What is being asked —
Present the data once more in exactly its original form.

Data to process —
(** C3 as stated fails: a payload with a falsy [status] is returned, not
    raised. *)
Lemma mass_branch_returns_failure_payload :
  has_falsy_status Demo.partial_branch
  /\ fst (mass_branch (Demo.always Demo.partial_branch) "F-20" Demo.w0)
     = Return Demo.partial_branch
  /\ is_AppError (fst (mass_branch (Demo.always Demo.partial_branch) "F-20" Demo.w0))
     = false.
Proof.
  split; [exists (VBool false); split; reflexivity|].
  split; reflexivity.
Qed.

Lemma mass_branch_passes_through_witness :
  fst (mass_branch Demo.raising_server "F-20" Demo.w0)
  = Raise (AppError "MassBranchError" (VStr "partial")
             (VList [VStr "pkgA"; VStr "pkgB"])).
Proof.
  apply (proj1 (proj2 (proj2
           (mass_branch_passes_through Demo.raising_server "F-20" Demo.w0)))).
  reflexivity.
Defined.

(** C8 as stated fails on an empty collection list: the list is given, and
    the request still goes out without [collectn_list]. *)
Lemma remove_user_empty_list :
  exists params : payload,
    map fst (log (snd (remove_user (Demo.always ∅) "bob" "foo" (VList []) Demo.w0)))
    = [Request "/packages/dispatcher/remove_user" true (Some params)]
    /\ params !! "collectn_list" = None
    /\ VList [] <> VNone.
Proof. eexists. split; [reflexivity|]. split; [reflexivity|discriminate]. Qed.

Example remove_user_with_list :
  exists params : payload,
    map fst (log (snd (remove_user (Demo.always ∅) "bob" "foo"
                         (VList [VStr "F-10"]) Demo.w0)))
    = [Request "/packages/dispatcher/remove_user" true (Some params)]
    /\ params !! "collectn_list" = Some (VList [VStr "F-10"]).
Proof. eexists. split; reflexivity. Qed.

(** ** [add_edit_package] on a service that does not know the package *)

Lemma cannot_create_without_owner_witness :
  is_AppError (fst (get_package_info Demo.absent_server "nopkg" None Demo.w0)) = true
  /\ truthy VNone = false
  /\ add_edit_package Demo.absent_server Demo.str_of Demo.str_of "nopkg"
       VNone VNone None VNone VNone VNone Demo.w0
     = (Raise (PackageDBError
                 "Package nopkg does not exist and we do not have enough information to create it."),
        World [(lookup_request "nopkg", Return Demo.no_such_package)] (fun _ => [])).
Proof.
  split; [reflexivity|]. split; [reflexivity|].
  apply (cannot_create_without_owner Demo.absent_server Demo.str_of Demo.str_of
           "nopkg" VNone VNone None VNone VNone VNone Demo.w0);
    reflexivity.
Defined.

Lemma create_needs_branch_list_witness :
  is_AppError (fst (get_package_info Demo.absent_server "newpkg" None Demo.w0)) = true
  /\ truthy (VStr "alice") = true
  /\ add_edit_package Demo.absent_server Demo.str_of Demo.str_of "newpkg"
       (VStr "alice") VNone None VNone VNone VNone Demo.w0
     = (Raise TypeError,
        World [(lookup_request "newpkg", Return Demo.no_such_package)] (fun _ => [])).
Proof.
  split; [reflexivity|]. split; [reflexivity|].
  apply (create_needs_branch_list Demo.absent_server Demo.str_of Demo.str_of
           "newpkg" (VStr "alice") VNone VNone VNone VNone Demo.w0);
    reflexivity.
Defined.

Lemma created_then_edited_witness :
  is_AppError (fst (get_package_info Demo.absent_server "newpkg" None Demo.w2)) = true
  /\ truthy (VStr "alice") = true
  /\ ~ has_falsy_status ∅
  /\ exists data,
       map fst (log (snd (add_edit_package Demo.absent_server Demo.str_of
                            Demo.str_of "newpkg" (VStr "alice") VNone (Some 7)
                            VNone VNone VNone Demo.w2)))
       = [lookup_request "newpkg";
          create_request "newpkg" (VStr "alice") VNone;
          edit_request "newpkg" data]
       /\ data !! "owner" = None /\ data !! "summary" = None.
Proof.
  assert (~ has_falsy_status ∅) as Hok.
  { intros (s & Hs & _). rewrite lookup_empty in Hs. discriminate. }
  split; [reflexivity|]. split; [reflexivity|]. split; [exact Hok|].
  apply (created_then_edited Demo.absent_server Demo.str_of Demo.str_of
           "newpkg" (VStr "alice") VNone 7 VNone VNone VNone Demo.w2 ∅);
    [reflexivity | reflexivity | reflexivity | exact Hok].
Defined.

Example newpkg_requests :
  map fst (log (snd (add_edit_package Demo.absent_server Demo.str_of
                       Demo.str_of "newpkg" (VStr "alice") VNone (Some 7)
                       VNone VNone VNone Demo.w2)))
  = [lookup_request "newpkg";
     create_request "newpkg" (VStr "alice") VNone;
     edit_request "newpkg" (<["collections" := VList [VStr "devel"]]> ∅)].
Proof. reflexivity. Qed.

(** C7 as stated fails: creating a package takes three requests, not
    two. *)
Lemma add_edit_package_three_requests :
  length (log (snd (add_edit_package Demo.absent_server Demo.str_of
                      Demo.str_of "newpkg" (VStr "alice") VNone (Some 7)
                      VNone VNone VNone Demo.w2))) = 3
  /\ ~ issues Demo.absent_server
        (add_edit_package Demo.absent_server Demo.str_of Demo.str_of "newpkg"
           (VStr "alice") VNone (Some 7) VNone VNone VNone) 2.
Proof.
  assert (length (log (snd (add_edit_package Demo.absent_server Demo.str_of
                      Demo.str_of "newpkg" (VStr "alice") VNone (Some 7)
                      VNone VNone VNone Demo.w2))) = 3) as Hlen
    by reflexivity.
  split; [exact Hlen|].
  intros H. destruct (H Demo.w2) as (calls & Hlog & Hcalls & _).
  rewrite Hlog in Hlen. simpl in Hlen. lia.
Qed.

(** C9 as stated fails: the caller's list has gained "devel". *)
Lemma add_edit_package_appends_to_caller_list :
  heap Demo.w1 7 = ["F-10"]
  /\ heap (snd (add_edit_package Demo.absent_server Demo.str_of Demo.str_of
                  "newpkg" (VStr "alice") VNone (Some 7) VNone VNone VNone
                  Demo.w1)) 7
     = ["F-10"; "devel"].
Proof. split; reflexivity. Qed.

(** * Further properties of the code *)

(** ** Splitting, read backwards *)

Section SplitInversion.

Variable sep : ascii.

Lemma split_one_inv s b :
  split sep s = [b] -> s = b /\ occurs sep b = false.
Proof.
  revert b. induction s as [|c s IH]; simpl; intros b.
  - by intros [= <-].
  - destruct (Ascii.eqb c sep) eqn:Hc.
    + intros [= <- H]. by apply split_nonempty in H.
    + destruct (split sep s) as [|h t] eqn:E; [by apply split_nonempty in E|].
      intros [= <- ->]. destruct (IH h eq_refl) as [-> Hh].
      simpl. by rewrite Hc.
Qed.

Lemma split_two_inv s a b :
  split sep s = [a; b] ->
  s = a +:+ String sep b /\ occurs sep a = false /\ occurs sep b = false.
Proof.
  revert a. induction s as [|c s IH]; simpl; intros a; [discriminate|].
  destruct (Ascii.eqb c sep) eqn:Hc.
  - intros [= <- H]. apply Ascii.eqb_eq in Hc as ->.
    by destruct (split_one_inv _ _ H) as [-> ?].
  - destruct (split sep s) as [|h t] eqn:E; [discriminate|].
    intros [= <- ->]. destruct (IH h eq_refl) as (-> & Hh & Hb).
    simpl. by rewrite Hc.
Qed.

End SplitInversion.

Answer to this exercise —
(** C3 as stated fails: a payload with a falsy [status] is returned, not
    raised. *)
Lemma mass_branch_returns_failure_payload :
  has_falsy_status Demo.partial_branch
  /\ fst (mass_branch (Demo.always Demo.partial_branch) "F-20" Demo.w0)
     = Return Demo.partial_branch
  /\ is_AppError (fst (mass_branch (Demo.always Demo.partial_branch) "F-20" Demo.w0))
     = false.
Proof.
  split; [exists (VBool false); split; reflexivity|].
  split; reflexivity.
Qed.

Lemma mass_branch_passes_through_witness :
  fst (mass_branch Demo.raising_server "F-20" Demo.w0)
  = Raise (AppError "MassBranchError" (VStr "partial")
             (VList [VStr "pkgA"; VStr "pkgB"])).
Proof.
  apply (proj1 (proj2 (proj2
           (mass_branch_passes_through Demo.raising_server "F-20" Demo.w0)))).
  reflexivity.
Defined.

(** C8 as stated fails on an empty collection list: the list is given, and
    the request still goes out without [collectn_list]. *)
Lemma remove_user_empty_list :
  exists params : payload,
    map fst (log (snd (remove_user (Demo.always ∅) "bob" "foo" (VList []) Demo.w0)))
    = [Request "/packages/dispatcher/remove_user" true (Some params)]
    /\ params !! "collectn_list" = None
    /\ VList [] <> VNone.
Proof. eexists. split; [reflexivity|]. split; [reflexivity|discriminate]. Qed.

Example remove_user_with_list :
  exists params : payload,
    map fst (log (snd (remove_user (Demo.always ∅) "bob" "foo"
                         (VList [VStr "F-10"]) Demo.w0)))
    = [Request "/packages/dispatcher/remove_user" true (Some params)]
    /\ params !! "collectn_list" = Some (VList [VStr "F-10"]).
Proof. eexists. split; reflexivity. Qed.

(** ** [add_edit_package] on a service that does not know the package *)

Lemma cannot_create_without_owner_witness :
  is_AppError (fst (get_package_info Demo.absent_server "nopkg" None Demo.w0)) = true
  /\ truthy VNone = false
  /\ add_edit_package Demo.absent_server Demo.str_of Demo.str_of "nopkg"
       VNone VNone None VNone VNone VNone Demo.w0
     = (Raise (PackageDBError
                 "Package nopkg does not exist and we do not have enough information to create it."),
        World [(lookup_request "nopkg", Return Demo.no_such_package)] (fun _ => [])).
Proof.
  split; [reflexivity|]. split; [reflexivity|].
  apply (cannot_create_without_owner Demo.absent_server Demo.str_of Demo.str_of
           "nopkg" VNone VNone None VNone VNone VNone Demo.w0);
    reflexivity.
Defined.

Lemma create_needs_branch_list_witness :
  is_AppError (fst (get_package_info Demo.absent_server "newpkg" None Demo.w0)) = true
  /\ truthy (VStr "alice") = true
  /\ add_edit_package Demo.absent_server Demo.str_of Demo.str_of "newpkg"
       (VStr "alice") VNone None VNone VNone VNone Demo.w0
     = (Raise TypeError,
        World [(lookup_request "newpkg", Return Demo.no_such_package)] (fun _ => [])).
Proof.
  split; [reflexivity|]. split; [reflexivity|].
  apply (create_needs_branch_list Demo.absent_server Demo.str_of Demo.str_of
           "newpkg" (VStr "alice") VNone VNone VNone VNone Demo.w0);
    reflexivity.
Defined.

Lemma created_then_edited_witness :
  is_AppError (fst (get_package_info Demo.absent_server "newpkg" None Demo.w2)) = true
  /\ truthy (VStr "alice") = true
  /\ ~ has_falsy_status ∅
  /\ exists data,
       map fst (log (snd (add_edit_package Demo.absent_server Demo.str_of
                            Demo.str_of "newpkg" (VStr "alice") VNone (Some 7)
                            VNone VNone VNone Demo.w2)))
       = [lookup_request "newpkg";
          create_request "newpkg" (VStr "alice") VNone;
          edit_request "newpkg" data]
       /\ data !! "owner" = None /\ data !! "summary" = None.
Proof.
  assert (~ has_falsy_status ∅) as Hok.
  { intros (s & Hs & _). rewrite lookup_empty in Hs. discriminate. }
  split; [reflexivity|]. split; [reflexivity|]. split; [exact Hok|].
  apply (created_then_edited Demo.absent_server Demo.str_of Demo.str_of
           "newpkg" (VStr "alice") VNone 7 VNone VNone VNone Demo.w2 ∅);
    [reflexivity | reflexivity | reflexivity | exact Hok].
Defined.

Example newpkg_requests :
  map fst (log (snd (add_edit_package Demo.absent_server Demo.str_of
                       Demo.str_of "newpkg" (VStr "alice") VNone (Some 7)
                       VNone VNone VNone Demo.w2)))
  = [lookup_request "newpkg";
     create_request "newpkg" (VStr "alice") VNone;
     edit_request "newpkg" (<["collections" := VList [VStr "devel"]]> ∅)].
Proof. reflexivity. Qed.

(** C7 as stated fails: creating a package takes three requests, not
    two. *)
Lemma add_edit_package_three_requests :
  length (log (snd (add_edit_package Demo.absent_server Demo.str_of
                      Demo.str_of "newpkg" (VStr "alice") VNone (Some 7)
                      VNone VNone VNone Demo.w2))) = 3
  /\ ~ issues Demo.absent_server
        (add_edit_package Demo.absent_server Demo.str_of Demo.str_of "newpkg"
           (VStr "alice") VNone (Some 7) VNone VNone VNone) 2.
Proof.
  assert (length (log (snd (add_edit_package Demo.absent_server Demo.str_of
                      Demo.str_of "newpkg" (VStr "alice") VNone (Some 7)
                      VNone VNone VNone Demo.w2))) = 3) as Hlen
    by reflexivity.
  split; [exact Hlen|].
  intros H. destruct (H Demo.w2) as (calls & Hlog & Hcalls & _).
  rewrite Hlog in Hlen. simpl in Hlen. lia.
Qed.

(** C9 as stated fails: the caller's list has gained "devel". *)
Lemma add_edit_package_appends_to_caller_list :
  heap Demo.w1 7 = ["F-10"]
  /\ heap (snd (add_edit_package Demo.absent_server Demo.str_of Demo.str_of
                  "newpkg" (VStr "alice") VNone (Some 7) VNone VNone VNone
                  Demo.w1)) 7
     = ["F-10"; "devel"].
Proof. split; reflexivity. Qed.

(** * Further properties of the code *)

(** ** Splitting, read backwards *)

Section SplitInversion.

Variable sep : ascii.

Lemma split_one_inv s b :
  split sep s = [b] -> s = b /\ occurs sep b = false.
Proof.
  revert b. induction s as [|c s IH]; simpl; intros b.
  - by intros [= <-].
  - destruct (Ascii.eqb c sep) eqn:Hc.
    + intros [= <- H]. by apply split_nonempty in H.
    + destruct (split sep s) as [|h t] eqn:E; [by apply split_nonempty in E|].
      intros [= <- ->]. destruct (IH h eq_refl) as [-> Hh].
      simpl. by rewrite Hc.
Qed.

Lemma split_two_inv s a b :
  split sep s = [a; b] ->
  s = a +:+ String sep b /\ occurs sep a = false /\ occurs sep b = false.
Proof.
  revert a. induction s as [|c s IH]; simpl; intros a; [discriminate|].
  destruct (Ascii.eqb c sep) eqn:Hc.
  - intros [= <- H]. apply Ascii.eqb_eq in Hc as ->.
    by destruct (split_one_inv _ _ H) as [-> ?].
  - destruct (split sep s) as [|h t] eqn:E; [discriminate|].
    intros [= <- ->]. destruct (IH h eq_refl) as (-> & Hh & Hb).
    simpl. by rewrite Hc.
Qed.

End SplitInversion.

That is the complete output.